In the fiber-processing processes such as opening and cleaning fibers or fiber tufts, great demands, in particular with regard to wear resistance, are imposed on the all-steel clothings. In particular, the clothings experience high wear stress when used in recycling machines, in which woven or knitted fabrics are broken down into their individual fibers. In the process, high forces act on the individual teeth of a clothing, resulting in short-term wear on the teeth. If the teeth are excessively worn down, the clothed element must be replaced or provided with a new clothing wire. The periodic need to replace a clothing wire thus determines the maintenance interval for a particular element. For example, clothed elements such as carding segments in the inlet area, viewed in the direction of fiber flow, wear out quickly. If they are not replaced within predefined maintenance intervals, losses in quality result for the processed fibers.
An object of the invention is to provide a clothing wire which allows prolonged maintenance intervals for the elements fitted with this clothing wire. Additional objects and advantages of the invention will be set forth in part in the following description, or may be obvious from the description, or may be learned through practice of the invention.
The objects are achieved by the features of the clothing wire described and claimed herein.
In order to achieve the objects, a clothing wire for clothed elements for use in textile machines is proposed, wherein the clothing wire is made up of a root and a blade having an overall wire height h1 of 1.5 mm to 15 mm. The overall height h1 of the wire is preferably 2 mm to 12 mm, particularly preferably 7.5 mm. The blade is provided with teeth having a tooth depth h6 of 0.5 mm to 10 mm; the tooth depth h6 is preferably 1 mm to 6 mm, particularly preferably 4.5 mm. The clothing wire has a tooth pitch p of 1.5 mm to 15 mm; the tooth pitch p is preferably 2 mm to 12 mm, particularly preferably 10 mm (corresponding to 2.5 tips per inch). The teeth are formed in such a way that, viewed in a first working direction, they have a first tip with a first working angle, and viewed in a second working direction, have a second tip with a second working angle, and the first tip is joined to the second tip via a concave tip face. A concave formation is understood to mean a recess between the first tip and the second tip that is oriented in the direction of the root. The recess may be designed, for example, as a semicircular indentation or as an essentially rectangular depression.
In use, for clothed elements in the form of rollers, the upper areas, and for clothed elements in the form of rods or plates, the lower areas, having the indicated dimensions are used. One reason is that in recycling machines primarily rollers are used, which are subjected to very high load and are therefore equipped with heavier clothing wires compared to clothed elements in the form of rods or plates, which are more preferably used in fiber-processing machines. A clothing wire for clothed elements in the form of rollers advantageously has an overall height h1 of 5 mm to 15 mm, a tooth depth h6 of 3 mm to 10 mm, and a tooth pitch of 3 mm to 15 mm.

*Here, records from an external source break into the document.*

(* ===== verification/World.v ===== *)
(** * World: the process around sessions and nodes.

    The state shared by all sessions of a process: the database, the router behind
    the [MessageRouter] interface, the configuration, the cache of offline message
    ids ([core/cache.go]), the channel of sessions to clean up, the counters of
    [core/measure.go].  What comes from outside (random ids, the clock, replies of
    the callback server, the order in which Go ranges over a map) is an oracle that
    is asked once per call; the state counts the calls.  The size of an allocation is an
    oracle too. *)

From S2P Require Import Prelude GoBytes Utf8 Json Gjson Types Config Database.

(** ** The outside *)

Class Oracles := {
  (** the [n]-th [uuid.Rand().Hex()] *)
  uuid_hex : nat → bytes;
  (** the [n]-th reading of [time.Now()], in nanoseconds *)
  clock_ns : nat → Z;
  (** whether [http.NewRequest] accepts the url *)
  url_ok : bytes → bool;
  (** the [n]-th [client.Do] and the read of its body: url and form body *)
  http_do : nat → bytes → bytes → result bytes;
  (** the order of the [n]-th range over a map with these keys *)
  range_order : nat → list bytes → list bytes;
  range_order_perm n l : range_order n l ≡ₚ l;
  (** the capacity of a byte slice made from a string of this length *)
  slice_cap : nat → nat;
  (** whether a worker of the database reads what [cleanGhostSession] has queued only after its
      last call *)
  reads_late : bool;
}.

(** ** [MessageRouter] *)

(** [Route(channel, sid, packet, signal...)]: a nil packet is [None], no signal is 0. *)
Class MessageRouter (Q : Type) :=
  Route : bytes → bytes → option Packet → Z → M Q error.

(** Routing never panics: it queues or reports an error. *)
Class RouterLaws (Q : Type) `{MessageRouter Q} :=
  route_returns channel sid p signal q : ∃ e, (Route channel sid p signal q).1 = Ret e.

(** ** The shared state *)

Record World (D Q : Type) := mkWorld {
  w_db : D;
  w_router : Q;
  w_conf : confmap;
  w_ofl : gmap bytes (list bytes);
  w_clean : list bytes;
  w_read : Z;
  w_write : Z;
  n_uuid : nat;
  n_clock : nat;
  n_http : nat;
  n_range : nat }.
Arguments mkWorld {D Q}.
Arguments w_db {D Q}.
Arguments w_router {D Q}.
Arguments w_conf {D Q}.
Arguments w_ofl {D Q}.
Arguments w_clean {D Q}.
Arguments w_read {D Q}.
Arguments w_write {D Q}.
Arguments n_uuid {D Q}.
Arguments n_clock {D Q}.
Arguments n_http {D Q}.
Arguments n_range {D Q}.

Section World.
Context {D Q : Type}.
Implicit Types w : World D Q.

Definition set_db (d : D) w : World D Q :=
  mkWorld d (w_router w) (w_conf w) (w_ofl w) (w_clean w) (w_read w) (w_write w)
    (n_uuid w) (n_clock w) (n_http w) (n_range w).
Definition set_router (q : Q) w : World D Q :=
  mkWorld (w_db w) q (w_conf w) (w_ofl w) (w_clean w) (w_read w) (w_write w)
    (n_uuid w) (n_clock w) (n_http w) (n_range w).
Definition set_ofl (c : gmap bytes (list bytes)) w : World D Q :=
  mkWorld (w_db w) (w_router w) (w_conf w) c (w_clean w) (w_read w) (w_write w)
    (n_uuid w) (n_clock w) (n_http w) (n_range w).
Definition set_clean (l : list bytes) w : World D Q :=
  mkWorld (w_db w) (w_router w) (w_conf w) (w_ofl w) l (w_read w) (w_write w)
    (n_uuid w) (n_clock w) (n_http w) (n_range w).
Definition set_counts (u c h r : nat) w : World D Q :=
  mkWorld (w_db w) (w_router w) (w_conf w) (w_ofl w) (w_clean w) (w_read w) (w_write w) u c h r.

(** [MeasureReadAdd] and [MeasureWriteAdd]: atomic counters of 64 bits. *)
Definition MeasureReadAdd (i : Z) w : World D Q :=
  mkWorld (w_db w) (w_router w) (w_conf w) (w_ofl w) (w_clean w) (wrap_s 64 (w_read w + i)) (w_write w)
    (n_uuid w) (n_clock w) (n_http w) (n_range w).
Definition MeasureWriteAdd (i : Z) w : World D Q :=
  mkWorld (w_db w) (w_router w) (w_conf w) (w_ofl w) (w_clean w) (w_read w) (wrap_s 64 (w_write w + i))
    (n_uuid w) (n_clock w) (n_http w) (n_range w).

Definition MeasureReadGet w : Z := w_read w.
Definition MeasureWriteGet w : Z := w_write w.

(** Calls into the database and the router. *)
Definition on_db {A} (m : M D A) : M (World D Q) A := zoom w_db set_db m.
Definition on_router {A} (m : M Q A) : M (World D Q) A := zoom w_router set_router m.

(** [self.clean <- sid]. *)
Definition send_clean (sid : bytes) : M (World D Q) unit := modify (λ w, set_clean (w_clean w ++ [sid]) w).

(** ** [core/cache.go] *)

(** [init]: the cache is empty. *)
Definition ofl_cache : gmap bytes (list bytes) := ∅.

Definition ofl_get (key : bytes) : M (World D Q) (result (list bytes)) :=
  gets (λ w, match w_ofl w !! key with Some v => OK v | None => ERR (§"key notfound") end).
Definition ofl_put (key : bytes) (val : list bytes) : M (World D Q) unit :=
  modify (λ w, set_ofl (<[key := val]> (w_ofl w)) w).
Definition ofl_del (key : bytes) : M (World D Q) unit :=
  modify (λ w, set_ofl (delete key (w_ofl w)) w).

Section Outside.
Context `{Oracles}.

Definition uuid_rand : M (World D Q) bytes := λ w,
  (Ret (uuid_hex (n_uuid w)), set_counts (S (n_uuid w)) (n_clock w) (n_http w) (n_range w) w).

Definition time_now : M (World D Q) Z := λ w,
  (Ret (clock_ns (n_clock w)), set_counts (n_uuid w) (S (n_clock w)) (n_http w) (n_range w) w).

Definition range_keys (l : list bytes) : M (World D Q) (list bytes) := λ w,
  (Ret (range_order (n_range w) l), set_counts (n_uuid w) (n_clock w) (n_http w) (S (n_range w)) w).

(** ** [utils/dateutils.go] *)

Definition Timestamp10 : M (World D Q) Z := let! t := time_now in ret (t / 1000000000).
Definition Timestamp13 : M (World D Q) Z := let! t := time_now in ret (Z.quot t 1000000).
Definition TimeoutTime (second : Z) : M (World D Q) Z := let! t := time_now in ret (t + 1000000000 * second).
End Outside.

Definition lift_outcome {A} (f : confmap → outcome A) : M (World D Q) A := λ w, (f (w_conf w), w).
End World.

(** ** Computations that only ask the outside *)

Section Asks.
Context {D Q : Type}.
Implicit Types w : World D Q.

(** The two states differ at most in the number of questions asked. *)
Record asked w w' : Prop := {
  ask_db : w_db w' = w_db w; ask_router : w_router w' = w_router w; ask_conf : w_conf w' = w_conf w;
  ask_ofl : w_ofl w' = w_ofl w; ask_clean : w_clean w' = w_clean w }.

#[global] Instance asked_preorder : PreOrder asked.
Proof. split; [by split|]. intros a b c [] []. split; congruence. Qed.

Definition asks {A} (m : M (World D Q) A) : Prop := ∀ w, asked w (m w).2.

Lemma asks_ret {A} (a : A) : asks (ret a).
Proof. intros w. reflexivity. Qed.
Lemma asks_panic {A} e : asks (panic (A := A) e).
Proof. intros w. reflexivity. Qed.
Lemma asks_deref {A} (o : option A) : asks (deref o).
Proof. intros w. by destruct o. Qed.
Lemma asks_of_outcome {A} (o : outcome A) : asks (of_outcome o).
Proof. intros w. reflexivity. Qed.
Lemma asks_lift {A} (f : confmap → outcome A) : asks (lift_outcome f).
Proof. intros w. reflexivity. Qed.
Lemma asks_uuid `{Oracles} : asks uuid_rand.
Proof. by intros w. Qed.
Lemma asks_time `{Oracles} : asks time_now.
Proof. by intros w. Qed.

Lemma asks_bind {A B} (m : M (World D Q) A) (k : A → M (World D Q) B) :
  asks m → (∀ a, asks (k a)) → asks (bind m k).
Proof.
  intros Hm Hk w. specialize (Hm w). unfold bind. destruct (m w) as [[a|p] w']; cbn in *; [|done].
  by etrans; [|apply Hk].
Qed.

Lemma asks_Timestamp13 `{Oracles} : asks Timestamp13.
Proof. apply asks_bind; [apply asks_time|intros; apply asks_ret]. Qed.
End Asks.

#[export] Hint Resolve asks_ret asks_panic asks_deref asks_of_outcome asks_lift asks_uuid asks_time asks_Timestamp13 : sara.

Ltac ask :=
  repeat first [lazymatch goal with |- ∀ _, _ => intro end | solve [auto 3 with sara] | apply asks_bind | case_match_eqn].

Due to this advantageous geometry, it is possible to use the clothing wire in a first working direction, and also in a second working direction opposite to the first working direction. When the clothing wire is helically wound onto a roller, this corresponds to the use of the same clothing wire in one or the other rotational directions of the roller. The clothing wire may be further used in the second working direction simply by rotating the clothed elements on the clothings which are mounted on the elements.
The second tip is advantageously designed with a slightly smaller tooth depth compared to the first tip. The lower tooth depth results from a smaller height of the tooth or a lower overall height of the clothing wire at the location of the second tip. That is, the remaining blade height from the tooth base to the blade is unchanged over the entire tooth base. When the first tips are used in the first working direction, wear on the second tips is thereby avoided at the same time. Thus, after the first tips wear down, the second tips are still like new for use of the clothing wire in the second working direction. There is a height difference of 0.05 mm to 0.5 mm, preferably 0.1 mm to 0.3 mm, between the second tips and the first tips.
In one preferred embodiment, the first working angle and the second working angle are between −10° and 30°. The first and the second working angles, adapted to the intended use, may in fact be different. It is conceivable that a tougher clothing is necessary for a first working direction than for a second working direction. The so-called toughness of a clothing increases with an increasing working angle. Teeth having a large working angle engage more forcefully with the fiber material to be processed.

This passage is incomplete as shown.